**Problem description**
Of all the lines below, return only those starting with the line holding "cbn [shr_m loc_of_shr_record" and going on through the line holding "rewrite fmul_pow2 by", exactly as written.

**Excerpted records**
──────

(* ===== verification/FloatFacts.v ===== *)
(** * Exact floating-point arithmetic

    Integers of at most 53 bits and their products by powers of two are represented exactly, and
    a decimal integer is read as exactly that number. *)
From Stdlib Require Import SpecFloat Ascii.
From S2P Require Import Prelude GoBase GoStrings GoFloat GoParse.
Local Open Scope Z_scope.

Lemma iter_xO m k : Zpos (Pos.iter xO m k) = Zpos m * 2 ^ Zpos k.
Proof.
  induction k as [|k IH] using Pos.peano_ind; [cbn; lia|].
  rewrite Pos.iter_succ, Pos2Z.inj_xO, IH, Pos2Z.inj_succ, Z.pow_succ_r by lia. lia.
Qed.

(** An integer of at most 53 bits as a double: its mantissa has exactly 53 bits. *)
Lemma f64_pos_exact n :
  0 < n < 2 ^ 53 →
  ∃ m k, f64 n = S754_finite false m (- k) ∧ 0 ≤ k ≤ 52 ∧ Zpos m = n * 2 ^ k ∧ Zpos (digits2_pos m) = 53.
Proof.
  intros Hn. destruct n as [|p|p]; [lia| |lia]. pose proof (digits2_bound p) as [Hlo Hhi].
  assert (Zpos (digits2_pos p) ≤ 53) as Hd.
  { destruct (Z.le_gt_cases (Zpos (digits2_pos p)) 53) as [|Hgt]; [done|].
    pose proof (Z.pow_le_mono_r 2 53 (Zpos (digits2_pos p) - 1)). lia. }
  set (d := Zpos (digits2_pos p)) in *. assert (0 < d) by (unfold d; lia).
  assert (∃ m, shl_align p 0 (d - 53) = (m, d - 53) ∧ Zpos m = Zpos p * 2 ^ (53 - d) ∧ Zpos (digits2_pos m) = 53)
    as (m & Hs & Hv & Hm).
  { unfold shl_align. rewrite Z.sub_0_r. destruct (d - 53) as [|k|k] eqn:E; [|lia|].
    - exists p. replace (53 - d) with 0 by lia. split_and!; [done|lia|fold d; lia].
    - exists (Pos.iter xO p k). rewrite iter_xO, digits2_iter_xO. fold d.
      replace (53 - d) with (Zpos k) by lia. split_and!; [done|done|lia]. }
  exists m, (53 - d). split_and!; [|lia|lia|done|done].
  unfold f64, binary_normalize, binary_round.
  assert (fexp 53 1024 (Zpos (digits2_pos p) + 0) = d - 53) as -> by (unfold fexp, emin, d; lia).
  rewrite Hs. unfold binary_round_aux.
  assert (fexp 53 1024 (Zpos (digits2_pos m) + (d - 53)) = d - 53) as Hf by (rewrite Hm; unfold fexp, emin; lia).
  rewrite shr_fexp_id by done. simpl. rewrite shr_fexp_id by done. simpl.
  rewrite (proj2 (Z.leb_le _ _)) by (simpl; lia). f_equal. lia.
Qed.

Lemma ftrunc_f64 n : 0 ≤ n < 2 ^ 53 → ftrunc (f64 n) = Some n.
Proof.
  intros Hn. destruct (Z.eq_dec n 0) as [->|Hz]; [done|].
  destruct (f64_pos_exact n) as (m & k & -> & Hk & Hm & _); [lia|].
  unfold ftrunc. rewrite Hm. destruct (0 <=? - k) eqn:E; bool_to_prop; f_equal.
  - assert (k = 0) as -> by lia. lia.
  - rewrite Z.opp_involutive. apply Z.div_mul. lia.
Qed.

(** Shifting the product by 2^52 back. *)
Lemma shr_2p52 m : iter_pos shr_1 52 (Build_shr_record (Zpos (m * 4503599627370496)) false false) = Build_shr_record (Zpos m) false false.
Proof. rewrite Pos.mul_comm. reflexivity. Qed.

Lemma digits2_mul_2p52 m : Zpos (digits2_pos (m * 4503599627370496)) = Zpos (digits2_pos m) + 52.
Proof.
  rewrite Pos.mul_comm. change (4503599627370496 * m)%positive with (Pos.iter xO m 52).
  rewrite digits2_iter_xO. done.
Qed.

(** The product of a double of 53 bits by a power of two. *)
Lemma fmul_pow2 m e k :
  Zpos (digits2_pos m) = 53 → -1000 ≤ e ≤ 0 → 0 ≤ k ≤ 100 →
  fmul (S754_finite false m e) (S754_finite false 4503599627370496 (k - 52)) = S754_finite false m (e + k).
Proof.
  intros Hm He Hk. unfold fmul, SFmul. cbn [xorb]. unfold binary_round_aux.
  assert (shr_fexp 53 1024 (Zpos (m * 4503599627370496)) (e + (k - 52)) loc_Exact =
          (Build_shr_record (Zpos m) false false, e + k)) as ->.
  { unfold shr_fexp. cbn [Zdigits2]. rewrite digits2_mul_2p52, Hm.
    assert (fexp 53 1024 (53 + 52 + (e + (k - 52))) - (e + (k - 52)) = 52) as -> by (unfold fexp, emin; lia).
    unfold shr. cbn [shr_record_of_loc]. rewrite shr_2p52. f_equal. lia. }
  cbn [shr_m loc_of_shr_record shr_r shr_s round_nearest_even].
  assert (fexp 53 1024 (Zpos (digits2_pos m) + (e + k)) = e + k) as Hf by (rewrite Hm; unfold fexp, emin; lia).
  rewrite shr_fexp_id by done. cbn [shr_m]. rewrite (proj2 (Z.leb_le _ _)) by lia. done.
Qed.

Lemma fmul_f64_pow2 n k x :
  0 ≤ n < 2 ^ 53 → 0 ≤ k ≤ 100 → x = S754_finite false 4503599627370496 (k - 52) →
  ftrunc (fmul (f64 n) x) = Some (n * 2 ^ k).
Proof.
  intros Hn Hk ->. destruct (Z.eq_dec n 0) as [->|Hz]; [done|].
  destruct (f64_pos_exact n) as (m & j & -> & Hj & Hm & Hd); [lia|].
  rewrite fmul_pow2 by lia. unfold ftrunc. rewrite Hm. destruct (0 <=? - j + k) eqn:E; bool_to_prop; f_equal.
  - rewrite <-Z.mul_assoc, <-Z.pow_add_r by lia. f_equal. f_equal. lia.
  - replace (2 ^ j) with (2 ^ k * 2 ^ (- (- j + k))); [|rewrite <-Z.pow_add_r by lia; f_equal; lia].
    rewrite Z.mul_assoc. apply Z.div_mul. lia.
Qed.

(** ** Reading decimal integers *)

Lemma digit_not v c : is_digit c = true → ¬ 48 ≤ v ≤ 57 → hex_byte v c = false.
Proof. intros Hd Hv. destruct (hex_byte v c) eqn:E; [|done]. unfold is_digit, byte_in, hex_byte in *. bool_to_prop. lia. Qed.

Lemma lower_digit c : is_digit c = true → lower_byte c = c.
Proof. unfold lower_byte. intros Hd. destruct (byte_in 65 90 c) eqn:E; [|done]. unfold is_digit, byte_in in *. bool_to_prop. lia. Qed.

Lemma scanMantissa_digits s m dig :
  str_forall is_digit s = true →
  scanMantissa false s m 0 false dig = (dec_val s m, 0, dig || negb (bool_decide (s = "")), "").
Proof.
  revert m dig; induction s as [|c s IH]; intros m dig Hs.
  { cbn. by rewrite orb_false_r. }
  cbn in Hs. apply andb_true_iff in Hs as [Hc Hs]. cbn [scanMantissa].
  rewrite !digit_not, Hc by (done || lia). rewrite IH by done. cbn [dec_val].
  rewrite (bool_decide_eq_false_2 (String c s = "")), orb_true_r by done. cbn [orb negb]. do 3 f_equal. f_equal. lia.
Qed.

Lemma underscores_digits s i : str_forall is_digit s = true → i ≠ SeenUnder → underscores false i s = true.
Proof.
  revert i; induction s as [|c s IH]; intros i Hs Hi; [by destruct i|].
  cbn in Hs. apply andb_true_iff in Hs as [Hc Hs]. cbn. rewrite Hc. by apply IH.
Qed.

Lemma ParseFloat_digits s :
  s ≠ "" → str_forall is_digit s = true → dec_val s 0 < 2 ^ 53 → ParseFloat s = Some (f64 (dec_val s 0)).
Proof.
  intros Hne Hs Hv. destruct s as [|c s]; [done|]. pose proof Hs as Hall.
  cbn in Hs. apply andb_true_iff in Hs as [Hc Hs].
  assert (is_sign c = false) as Hsg by (unfold is_sign; rewrite !digit_not by (done || lia); done).
  assert (∀ w, str_exists is_digit w = false → equalFold (String c s) w = false) as Hfold.
  { intros w Hw. apply bool_decide_eq_false_2. cbn [str_map]. rewrite lower_digit by done.
    intros <-. cbn in Hw. by rewrite Hc in Hw. }
  unfold ParseFloat, special. rewrite Hfold by done. cbn [drop_sign]. rewrite Hsg, !Hfold by done. cbn [orb].
  rewrite (digit_not 45) by (done || lia).
  assert ((match s with
           | String x (String d r) => if hex_byte 48 c && hex_byte 120 (lower_byte x) then (true, String d r) else (false, String c s)
           | _ => (false, String c s) end) = (false, String c s)) as ->.
  { destruct s as [|x [|d r]]; [done..|]. cbn in Hs. apply andb_true_iff in Hs as [Hx _].
    by rewrite lower_digit, (digit_not 120), andb_false_r by (done || lia). }
  rewrite scanMantissa_digits by done. rewrite bool_decide_eq_false_2 by done. cbn [orb negb readExponent].
  assert (underscoreOK (String c s) = true) as ->.
  { unfold underscoreOK. cbn [drop_sign]. rewrite Hsg. destruct s as [|x r]; [by apply underscores_digits|].
    cbn in Hs. apply andb_true_iff in Hs as [Hx _]. rewrite lower_digit by done.
    rewrite !(digit_not _ x), andb_false_r by (done || lia). by apply underscores_digits. }
  cbn [negb]. set (n := dec_val (String c s) 0) in *. rewrite Z.sub_0_r.
  assert (0 ≤ n) by (by apply dec_val_ge).
  assert (f64_dec false n 0 = f64 n) as ->.
  { destruct n as [|p|p]; [done| |lia]. unfold f64_dec, f64, binary_normalize. change (10 ^ 0) with 1. by rewrite Z.mul_1_r. }
  assert (is_inf (f64 n) = false) as ->; [|done].
  destruct (Z.eq_dec n 0) as [->|]; [done|]. destruct (f64_pos_exact n) as (? & ? & -> & _); [lia|done].
Qed.

Lemma ParseFloat_itoa n : 0 ≤ n < 2 ^ 53 → ParseFloat (itoa n) = Some (f64 n).
Proof.
  intros Hn. destruct (itoa_digits n) as (Hd & Hv & Hne); [lia|].
  rewrite ParseFloat_digits by (rewrite ?Hv; done || lia). by rewrite Hv.
Qed.

(** ** Seconds of a whole number of seconds *)

Lemma Seconds_whole n : 0 ≤ n < 2 ^ 53 → Seconds (n * Second) = f64 n.
Proof.
  intros Hn. unfold Seconds. rewrite Z.quot_mul, Z.rem_mul by done. change (fdiv (f64 0) (f64 1000000000)) with (S754_zero false).
  destruct (Z.eq_dec n 0) as [->|Hz]; [done|]. destruct (f64_pos_exact n) as (m & k & -> & _); [lia|done].
Qed.

Lemma f2i_f64 `{FloatToInt} n : 0 ≤ n < 2 ^ 53 → f2i (f64 n) = n.
Proof. intros Hn. unfold f2i. rewrite ftrunc_f64 by done. by rewrite (proj2 (Z.leb_le _ _)), (proj2 (Z.ltb_lt _ _)) by lia. Qed.

Lemma f64_not_neg n : 0 ≤ n < 2 ^ 53 → fltb (f64 n) (f64 0) = false.
Proof.
  intros Hn. destruct (Z.eq_dec n 0) as [->|Hz]; [done|]. destruct (f64_pos_exact n) as (m & k & -> & _); [lia|done].
Qed.

(** ** Suffixes after digits *)

Lemma str_take_app_more s t k : str_take (strlen s + k) (s +:+ t) = s +:+ str_take k t.
Proof. induction s as [|c s IH]; [done|]. cbn. f_equal. apply IH. Qed.

Lemma str_rev_nil s : str_rev s = "" → s = "".
Proof. intros E. by rewrite <-(str_rev_involutive s), E. Qed.

Lemma HasSuffix_digits s w c :
  str_forall is_digit s = true → is_digit c = false → HasSuffix (s +:+ w) (String c "") = HasSuffix w (String c "").
Proof.
  intros Hs Hc. unfold HasSuffix. rewrite str_rev_append.
  change (str_rev (String c "")) with (String c "").
  destruct (str_rev w) as [|a r] eqn:E.
  2: { change (String a r +:+ str_rev s) with (String a (r +:+ str_rev s)). cbn [String.prefix]. destruct (ascii_dec c a); [|done]. by destruct r, (str_rev s). }
  assert (str_forall is_digit (str_rev s) = true) as Hr by (by rewrite str_forall_rev).
  change ("" +:+ str_rev s) with (str_rev s). destruct (str_rev s) as [|b t]; [done|].
  cbn in Hr |- *. apply andb_true_iff in Hr as [Hb _]. destruct (ascii_dec c b) as [->|]; [congruence|done].
Qed.

Lemma TrimSuffix_digits s w c :
  str_forall is_digit s = true → is_digit c = false → TrimSuffix (s +:+ w) (String c "") = s +:+ TrimSuffix w (String c "").
Proof.
  intros Hs Hc. unfold TrimSuffix. rewrite HasSuffix_digits by done. destruct (HasSuffix w _) eqn:E; [|done].
  rewrite strlen_app. assert (strlen w ≠ 0%nat) by (destruct w; done).
  replace (strlen s + strlen w - strlen (String c ""))%nat with (strlen s + (strlen w - strlen (String c "")))%nat
    by (change (strlen (String c "")) with 1%nat; lia).
  apply str_take_app_more.
Qed.

Lemma str_forall_impl (P Q : ascii → bool) s : (∀ c, P c = true → Q c = true) → str_forall P s = true → str_forall Q s = true.
Proof. intros HPQ. induction s as [|c s IH]; [done|]. cbn. rewrite !andb_true_iff. naive_solver. Qed.

Lemma ToUpper_digits `{UnicodeCase} s w :
  str_forall is_digit s = true → is_ascii w = true → ToUpper (s +:+ w) = s +:+ str_map upper_byte w.
Proof.
  intros Hs Hw. unfold ToUpper, is_ascii in *. rewrite str_forall_app, Hw.
  rewrite (str_forall_impl is_digit) by (done || (intros c Hc; unfold is_digit, byte_in in Hc; bool_to_prop; lia)). cbn [andb].
  rewrite str_map_app. f_equal. clear Hw. induction s as [|c s IH]; [done|]. cbn in Hs |- *.
  apply andb_true_iff in Hs as [Hc Hs]. rewrite IH by done. f_equal. unfold upper_byte.
  destruct (byte_in 97 122 c) eqn:E; [|done]. unfold is_digit, byte_in in *. bool_to_prop. lia.
Qed.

──────

**Exercise output**
  cbn [shr_m loc_of_shr_record shr_r shr_s round_nearest_even].
  assert (fexp 53 1024 (Zpos (digits2_pos m) + (e + k)) = e + k) as Hf by (rewrite Hm; unfold fexp, emin; lia).
  rewrite shr_fexp_id by done. cbn [shr_m]. rewrite (proj2 (Z.leb_le _ _)) by lia. done.
Qed.

Lemma fmul_f64_pow2 n k x :
  0 ≤ n < 2 ^ 53 → 0 ≤ k ≤ 100 → x = S754_finite false 4503599627370496 (k - 52) →
  ftrunc (fmul (f64 n) x) = Some (n * 2 ^ k).
Proof.
  intros Hn Hk ->. destruct (Z.eq_dec n 0) as [->|Hz]; [done|].
  destruct (f64_pos_exact n) as (m & j & -> & Hj & Hm & Hd); [lia|].
  rewrite fmul_pow2 by lia. unfold ftrunc. rewrite Hm. destruct (0 <=? - j + k) eqn:E; bool_to_prop; f_equal.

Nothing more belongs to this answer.